И вдруг все исчезло. Шлагбаум медленно поднимался. Марья Васильевна, дрожа, коченея от холода, села в телегу. Четверка переехала линию, за ней Семен. Сторож на переезде снял шапку.

– А вот и Вязовье. Приехали.

Шлагбаум опущен (приближается поезд). За путями им видна родная деревня Вязовье. Чехов описывает отдельные здания, в том числе и место рабства Марьи Васильевны, «школу с зеленой крышей», в особое время дня – на закате. Какова связь заходящего солнца с постройками? Они отражают солнце. Какие их части, если конкретнее? Кресты и окна станции. (Заметьте разницу между этим описанием и таким: «Селенье лежало перед ним, похожее на всякую другую русскую деревеньку».)

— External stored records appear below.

Lemma run_scan (ops : list Op) :
  forall (g g' : Globals) (w w' : World) (log log' : list Event),
    run ops g w log = Ok (g', w', log') ->
    within_ceilings g' w' ->
    Inv g w log ->
    destroys_stored ops g w = true ->
    (forall T h, attached_scan (detaches_same T h) T h log = attachedb T h log) ->
    forall T h, attached_scan (detaches_same T h) T h log' = attachedb T h log'.
Proof.
  induction ops as [| op ops IH]; intros g g' w w' log log' H Hceil Hinv Hds Hlog;
    cbn [run] in H.
  - apply Ok_inj3 in H as (_ & _ & <-). exact Hlog.
  - cbn [destroys_stored] in Hds. apply andb_true_iff in Hds as [Hop Hds].
    destruct (exec op g w) as [[[g1 w1] ev] | | |] eqn:E;
      cbn [mbind Result_bind] in H; try discriminate.
    destruct (run_mono _ _ _ _ _ _ _ H) as [Hlen Hsize].
    apply (IH _ _ _ _ _ _ H Hceil).
    + apply (exec_Inv _ _ _ _ _ _ _ E); [| exact Hinv].
      apply (within_ceilings_mono _ _ _ _ Hlen Hsize Hceil).
    + exact Hds.
    + intros T h. apply (exec_scan _ _ _ _ _ _ _ _ _ E); [apply Hinv | | apply Hlog].
      destruct op; try exact I. exact Hop.
Qed.

(** X30.  Take any client program run from process start on a fresh world,
    all of whose calls returned, ending within the ceilings, in which every
    [DestroyEntity] was called with the handle stored in the addressed slot
    at that moment, and a handle [h] that is stored in the slot it
    addresses.  Then [Has<T>(h)] returns, and it returns [true] exactly
    when the log has a successful [Assign<T>(h, ...)] after which there is
    neither a [Remove<T>(h)] nor a [DestroyEntity(h)]. *)
Theorem Has_iff_attached_same (ops : list Op) (g : Globals) (w : World)
    (log : list Event) (T : string) (h : EntityID) (d : EntityDesc)
    (Hrun : run_main ops = Ok (g, w, log))
    (Hdestroy : destroys_stored ops initial_globals World_new = true)
    (Hceil : within_ceilings (GetId T g).2 w)
    (Hd : m_entities w !! Z.to_nat (GetEntityIndex h) = Some d)
    (Hlive : m_id d = h) :
  exists b, Has T h g w = Ok ((GetId T g).2, b) /\
    (b = true <-> attached (detaches_same T h) T h log).
Proof.
  exists (attachedb T h log). split.
  - apply (Has_attachedb ops g w log T h d Hrun Hceil Hd Hlive).
  - rewrite <- attached_scan_spec.
    rewrite (run_scan ops _ _ _ _ _ _ Hrun); [reflexivity | | apply Inv_initial
                                              | exact Hdestroy | reflexivity].
    apply (within_ceilings_mono g (GetId T g).2 w w);
      [reflexivity | apply GetId_size | exact Hceil].
Qed.

Lemma Has_iff_attached_same_witness :
  exists g w log,
    run_main [OpNewEntity;
              OpAssign "Transform" 40 [] (CreateEntityId 0 0);
              OpNewEntity;
              OpDestroyEntity (CreateEntityId 0 0);
              OpNewEntity;
              OpAssign "Shape" 1 [] (CreateEntityId 0 1)]
      = Ok (g, w, log) /\
    exists b,
      Has "Transform" (CreateEntityId 0 1) g w
        = Ok ((GetId "Transform" g).2, b) /\
      (b = true <->
         attached (detaches_same "Transform" (CreateEntityId 0 1)) "Transform"
           (CreateEntityId 0 1) log).
Proof.
  eexists _, _, _. split; [vm_compute; reflexivity |].
  eapply (Has_iff_attached_same
            [OpNewEntity;
             OpAssign "Transform" 40 [] (CreateEntityId 0 0);
             OpNewEntity;
             OpDestroyEntity (CreateEntityId 0 0);
             OpNewEntity;
             OpAssign "Shape" 1 [] (CreateEntityId 0 1)]
            _ _ _ "Transform" (CreateEntityId 0 1)).
  - vm_compute. reflexivity.
  - vm_compute. reflexivity.
  - split; vm_compute; intros H; discriminate H.
  - vm_compute. reflexivity.
  - vm_compute. reflexivity.
Defined.

(** ** Instances of the lemmas on views, recycling and destroyed handles *)

Lemma query_all_valid_witness :
  query [] 2 initial_globals
    {| m_entities := [ {| m_id := CreateEntityId 0 0; m_mask := 0 |};
                       {| m_id := CreateEntityId INVALID_INDEX 1; m_mask := 0 |} ];
       m_freeEntities := [0];
       m_componentPools := [] |}
  = Ok (initial_globals, [CreateEntityId 0 0]).
Proof.
  rewrite (query_all_valid 2 initial_globals
             {| m_entities :=
                  [ {| m_id := CreateEntityId 0 0; m_mask := 0 |};
                    {| m_id := CreateEntityId INVALID_INDEX 1; m_mask := 0 |} ];
                m_freeEntities := [0];
                m_componentPools := [] |}
             ltac:(vm_compute; intros H; discriminate H)
             ltac:(cbn; lia)).
  vm_compute. reflexivity.
Defined.

Lemma query_selects_witness :
  exists l,
    query ["Shape"] 2
      {| s_componentCounter := 2;
         s_componentId := <["Shape" := 1]> (<["Transform" := 0]> ∅) |}
      {| m_entities := [ {| m_id := CreateEntityId 0 0; m_mask := 3 |};
                         {| m_id := CreateEntityId 1 0; m_mask := 2 |} ];
         m_freeEntities := [];
         m_componentPools := [] |}
    = Ok ({| s_componentCounter := 2;
             s_componentId := <["Shape" := 1]> (<["Transform" := 0]> ∅) |}, l) /\
    l = [CreateEntityId 0 0].
Proof.
  eexists. split.
  - rewrite (query_selects ["Shape"] 2
               {| s_componentCounter := 2;
                  s_componentId := <["Shape" := 1]> (<["Transform" := 0]> ∅) |}
               {| m_entities := [ {| m_id := CreateEntityId 0 0; m_mask := 3 |};
                                  {| m_id := CreateEntityId 1 0; m_mask := 2 |} ];
                  m_freeEntities := [];
                  m_componentPools := [] |}
               ltac:(discriminate)
               ltac:(vm_compute; intros H; discriminate H)
               ltac:(cbn; lia)).
    + vm_compute. reflexivity.
    + vm_compute. repeat constructor; intros H; discriminate H.
  - reflexivity.
Defined.

Lemma recycle_slot_zero_witness :
  exists w' w'' h',
    DestroyEntity (CreateEntityId 0 4)
      {| m_entities := [ {| m_id := CreateEntityId 0 4; m_mask := 1 |} ];
         m_freeEntities := [];
         m_componentPools := [] |} = Ok w' /\
    NewEntity w' = Ok (w'', h') /\
    h' = CreateEntityId 0 5.
Proof.
  destruct (recycle_slot_zero
              {| m_entities := [ {| m_id := CreateEntityId 0 4; m_mask := 1 |} ];
                 m_freeEntities := [];
                 m_componentPools := [] |}
              (CreateEntityId 0 4)
              {| m_id := CreateEntityId 0 4; m_mask := 1 |}
              ltac:(vm_compute; reflexivity) eq_refl)
    as (w' & w'' & h' & Hd & Hn & Hh & _).
  exists w', w'', h'. split; [exact Hd |]. split; [exact Hn |].
  rewrite Hh. vm_compute. reflexivity.
Defined.

Lemma DestroyEntity_then_null_witness :
  exists w',
    DestroyEntity (CreateEntityId 0 0)
      {| m_entities := [ {| m_id := CreateEntityId 0 0; m_mask := 1 |} ];
         m_freeEntities := [];
         m_componentPools := [Some (ComponentPool_new 40)] |} = Ok w' /\
    Get "Transform" (CreateEntityId 0 0)
      {| s_componentCounter := 1; s_componentId := {[ "Transform" := 0 ]} |} w'
    = Ok ((GetId "Transform"
             {| s_componentCounter := 1;
                s_componentId := {[ "Transform" := 0 ]} |}).2, None).
Proof.
  eexists.
  assert (Hd : DestroyEntity (CreateEntityId 0 0)
                 {| m_entities := [ {| m_id := CreateEntityId 0 0; m_mask := 1 |} ];
                    m_freeEntities := [];
                    m_componentPools := [Some (ComponentPool_new 40)] |}
               = Ok {| m_entities :=
                         [ {| m_id := CreateEntityId INVALID_INDEX 1; m_mask := 0 |} ];
                       m_freeEntities := [0];
                       m_componentPools := [Some (ComponentPool_new 40)] |})
    by (vm_compute; reflexivity).
  split; [exact Hd |].
  apply (DestroyEntity_then_null _ _ _
           {| s_componentCounter := 1; s_componentId := {[ "Transform" := 0 ]} |}
           "Transform" 40 [] Hd).
  - vm_compute. intros H. discriminate H.
  - vm_compute. split; [intros H; discriminate H | reflexivity].
Defined.

Lemma NewEntity_recycles_slot_zero_witness :
  exists g w log w' id,
    run_main [OpNewEntity; OpNewEntity; OpDestroyEntity (CreateEntityId 1 0)]
      = Ok (g, w, log) /\
    NewEntity w = Ok (w', id) /\
    GetEntityIndex id = 0.
Proof.
  eexists _, _, _, _, _.
  assert (Hrun : run_main [OpNewEntity; OpNewEntity;
                           OpDestroyEntity (CreateEntityId 1 0)]
                 = Ok (initial_globals,
                       {| m_entities :=
                            [ {| m_id := CreateEntityId 0 0; m_mask := 0 |};
                              {| m_id := CreateEntityId INVALID_INDEX 1;
                                 m_mask := 0 |} ];
                          m_freeEntities := [0];
                          m_componentPools := [] |},
                       [EvDestroyEntity (CreateEntityId 1 0);
                        EvNewEntity (CreateEntityId 1 0);
                        EvNewEntity (CreateEntityId 0 0)]))
    by (vm_compute; reflexivity).
  assert (Hnew : NewEntity
                   {| m_entities :=
                        [ {| m_id := CreateEntityId 0 0; m_mask := 0 |};
                          {| m_id := CreateEntityId INVALID_INDEX 1; m_mask := 0 |} ];
                      m_freeEntities := [0];
                      m_componentPools := [] |}
                 = Ok ({| m_entities :=
                            [ {| m_id := CreateEntityId 0 0; m_mask := 0 |};
                              {| m_id := CreateEntityId INVALID_INDEX 1;
                                 m_mask := 0 |} ];
                          m_freeEntities := [];
                          m_componentPools := [] |}, CreateEntityId 0 0))
    by (vm_compute; reflexivity).
  split; [exact Hrun |]. split; [exact Hnew |].
  apply (NewEntity_recycles_slot_zero _ _ _ _ _ _ Hrun ltac:(discriminate) Hnew).
Defined.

А вот и поезд. Чехов помнит, что он только что сообщил нам о солнце – оно заходит и все озаряет. Итак, окна в поезде тоже горят. Результат: Марья Васильевна не может смотреть на них впрямую. Она смотрит на площадку вагона первого класса. И видит… свою мать. (Отметим тугую связку причин и следствий, одно влечет за собой другое.) И тут же Чехов оговаривает (поправляет Марью Васильевну) ошибку восприятия: «Какое сходство!» Есть ли у нее основания принять эту женщину за свою мать? Да. Чехов предлагает нам эти основания, добавляя подробностей. Каковы сходства? Волосы, лоб, наклон головы.

7Теренс Фрэнсис Иглтон (р. 1943) – британский литературовед и философ-неомарксист.
8В переводе на английский этот абзац текста выглядит так: «They reached Nizhneye Gorodishche. Near the teahouse, on the dung-strewn, snowy ground, there stood wagons loaded with great bottles of oil of vitriol. There were a great many people in the teahouse, all drivers, and it smelled of vodka, tobacco, and sheepskins. The place was noisy with loud talk and the banging of the door which was provided with a pulley. In the shop next door someone was playing an accordion steadily». Выделенные автором слова в английском варианте (здесь п/ж) текста чуть более окрашены, чем в русском оригинале.
9Стюарт Корнфелд (1952–2020) – американский продюсер и киноактер.